In deze uitspraak van de Rechtbank Zeeland-West-Brabant op 1 juli 2021, wordt de zaak behandeld van eiseres die bijzondere bijstand heeft aangevraagd voor verschillende kosten. Eiseres, die slechtziend is en een bijstandsuitkering ontvangt, heeft in totaal drie aanvragen ingediend voor bijzondere bijstand: voor de inrichting van haar woning, voor de kosten van het ophalen van haar beeldschermloep uit Hongarije, en voor scholingskosten voor een opleiding tot toezichthouder. Het college van burgemeester en wethouders van Tilburg heeft deze aanvragen afgewezen, wat heeft geleid tot beroep bij de rechtbank.
De rechtbank oordeelt dat het college terecht het bezwaar van eiseres tegen het eerste besluit niet-ontvankelijk heeft verklaard, omdat eiseres niet binnen de gestelde termijn bezwaar heeft gemaakt. De rechtbank stelt vast dat eiseres op de hoogte was van het besluit, maar niet tijdig heeft gereageerd. Daarnaast wordt het territorialiteitsbeginsel besproken, waarbij de rechtbank concludeert dat de kosten voor het ophalen van de beeldschermloep niet voor bijzondere bijstand in aanmerking komen, omdat deze kosten buiten Nederland zijn gemaakt.
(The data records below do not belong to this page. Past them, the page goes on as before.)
(** The only child of a removed node takes its place. *)
Lemma only_child p h q t :
  wf q t -> bal 1 t -> avltree_height t <= 1 /\ h = avltree_height t + 1 ->
  wf p (set_parent p t) /\ bal 2 (set_parent p t) /\ shrunk h (set_parent p t).
Proof.
  intros Hw Hb (Hle & ->). destruct (low_tree _ _ Hw Hle) as (_ & Hf). split_and!.
  - by eapply wf_set_parent.
  - apply bal_set_parent. by apply (bal_weaken 1 2).
  - right. rewrite height_set_parent, bf_set_parent. lia.
Qed.

(** An element equal to the first one is the first one. *)
Lemma distinct_first es (x : Z * B) rest es1 es2 :
  distinct es -> es = x :: rest -> es = es1 ++ x :: es2 -> es1 = [].
Proof.
  intros (Hs & Hself) -> E. destruct es1 as [|y es1]; [done|]. injection E as _ ->. exfalso.
  apply StronglySorted_cons in Hs as (Hs & _). apply Forall_cons in Hself as (Hself & _).
  rewrite Forall_forall in Hs. destruct (Hs x) as (Hx & _); [|lia].
  rewrite elem_of_app, elem_of_cons. tauto.
Qed.

Lemma removes_here p c l r n :
  wf p (Node c l r) -> bal 1 (Node c l r) -> distinct (elements (Node c l r)) ->
  addr n = addr c -> base (data n) = base (data c) ->
  (forall m, ent m ∈ elements r -> removes (Some (addr c)) r m) ->
  removes p (Node c l r) n.
Proof.
  intros (Hp & Hh & _ & Hl & Hr) (Hb & Bl & Br) Hd Ha Hn IH.
  destruct (distinct_mid _ _ _ Hd) as (_ & _ & Hc & _).
  assert (En : ent n = ent c) by (unfold ent; by rewrite Ha, Hn).
  unfold removes. simpl. unfold avltree_compare_nodes. rewrite compare_nodes_ent, En, Hc, Ha.
  simpl. rewrite Z.eqb_refl. simpl.
  destruct r as [|rc rl rr].
  { exists (set_parent p l). simpl in Hb, Hh. rewrite Hp. destruct (only_child p (height c) (Some (addr c)) l) as (? & ? & ?); try done.
    { pose proof (height_pos _ _ Hl). lia. }
    split_and!; try done; [by destruct l|].
    exists (elements l), []. by rewrite elements_set_parent, app_nil_r. }
  destruct l as [|lc ll lr].
  { exists (set_parent p (Node rc rl rr)). simpl in Hb, Hh. rewrite Hp.
    destruct (only_child p (height c) (Some (addr c)) (Node rc rl rr)) as (? & ? & ?); try done.
    { pose proof (height_pos _ _ Hr). simpl in *. lia. }
    split_and!; try done. by exists [], (elements (Node rc rl rr)). }
  destruct (leftest_spec (Node rc rl rr)) as (m & rest & Em & Er); [done|].
  destruct (IH m) as (r' & E' & Wr' & Br' & Hr' & es1 & es2 & E1 & E2).
  { rewrite Er. by left. }
  destruct (rebalance_removed_right (with_parent (parent c) m)
      (set_parent (Some (addr m)) (Node lc ll lr)) (set_parent (Some (addr m)) r')
      (avltree_height (Node rc rl rr)))
    as (t' & Et & Wt & Elt & Bt & Ht).
  { by eapply wf_set_parent. } { by eapply wf_set_parent. }
  { done. } { by apply bal_set_parent. } { done. }
  { unfold shrunk. by rewrite height_set_parent, bf_set_parent. }
  exists t'. split_and!.
  - rewrite Em. cbn [mbind option_bind]. rewrite E'. cbn [mbind option_bind].
    match type of Et with ?e = _ => transitivity (x ← e; Some (x, 1)) end; [done|].
    by rewrite Et.
  - by rewrite <- Hp.
  - done.
  - by rewrite Hh.
  - exists (elements (Node lc ll lr)), (elements (Node rc rl rr)). split; [done|].
    rewrite Elt. cbn [elements]. rewrite !elements_set_parent. simpl.
    apply distinct_mid in Hd as (_ & Hd & _).
    pose proof (distinct_first _ _ _ _ _ Hd Er E1) as ->. rewrite E2. simpl in E1. by rewrite E1.
Qed.

#[local] Arguments avltree_rebalance : simpl never.

Lemma remove_descend c l r n s :
  avltree_compare_nodes n c = match s with L => -1 | R => 1 end ->
  avltree_remove_helper (Node c l r) n =
  ('(v, ret) ← avltree_remove_helper (match s with L => l | R => r end) n;
   if ret =? 0 then Some (set_child s (Node c l r) v, 0)
   else t ← avltree_rebalance (set_child s (Node c l r) v) s; Some (t, 1)).
Proof. simpl. intros ->. by destruct s. Qed.

Lemma remove_helper_spec p t n :
  wf p t -> bal 1 t -> distinct (elements t) -> ent n ∈ elements t -> removes p t n.
Proof.
  revert p n. induction t as [|c l IHl r IHr]; intros p n Hw Hb Hd Hn; [set_solver|].
  pose proof Hw as (Hp & Hh & _ & Hl & Hr). pose proof Hb as (Hb1 & Bl & Br).
  pose proof (distinct_mid _ _ _ Hd) as (Dl & Dr & _ & Fl & Fr).
  simpl in Hn. apply elem_of_app in Hn as [Hn|Hn]; [|apply elem_of_cons in Hn as [Hn|Hn]].
  - destruct (IHl (Some (addr c)) n) as (l' & E' & Wl' & Bl' & Hl' & es1 & es2 & E1 & E2); [done..|].
    destruct (rebalance_removed_left c l' r (avltree_height l))
      as (t' & Et & Wt & Elt & Bt & Ht); [done..|].
    exists t'. split_and!; [|by rewrite <- Hp|done|simpl; by rewrite Hh|].
    + rewrite (remove_descend _ _ _ _ L).
      * rewrite E'. simpl. by rewrite Et.
      * apply sign_lt. rewrite compare_nodes_ent. rewrite Forall_forall in Fl. by apply Fl.
    + exists es1, (es2 ++ ent c :: elements r). rewrite Elt. simpl. rewrite E1, E2.
      by rewrite <- !app_assoc.
  - unfold ent in Hn. simplify_eq. apply removes_here; try done. intros m Hm. by apply IHr.
  - destruct (IHr (Some (addr c)) n) as (r' & E' & Wr' & Br' & Hr' & es1 & es2 & E1 & E2); [done..|].
    destruct (rebalance_removed_right c l r' (avltree_height r))
      as (t' & Et & Wt & Elt & Bt & Ht); [done..|].
    exists t'. split_and!; [|by rewrite <- Hp|done|simpl; by rewrite Hh|].
    + rewrite (remove_descend _ _ _ _ R).
      * rewrite E'. simpl. by rewrite Et.
      * apply sign_gt. rewrite compare_nodes_ent. rewrite Forall_forall in Fr. by apply Fr.
    + exists (elements l ++ ent c :: es1), es2. rewrite Elt. simpl. rewrite E1, E2.
      by rewrite <- !app_assoc.
Qed.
Eiseres heeft niet aangetoond dat er zeer dringende redenen zijn die een uitzondering op dit beginsel rechtvaardigen.
Ten slotte wordt de aanvraag voor scholingskosten afgewezen, omdat eiseres niet heeft aangetoond dat de opleiding noodzakelijk is voor haar arbeidsinschakeling. De rechtbank komt tot de conclusie dat de aanvragen van eiseres ongegrond zijn en verklaart de beroepen ongegrond. Er is geen reden voor een proceskostenveroordeling.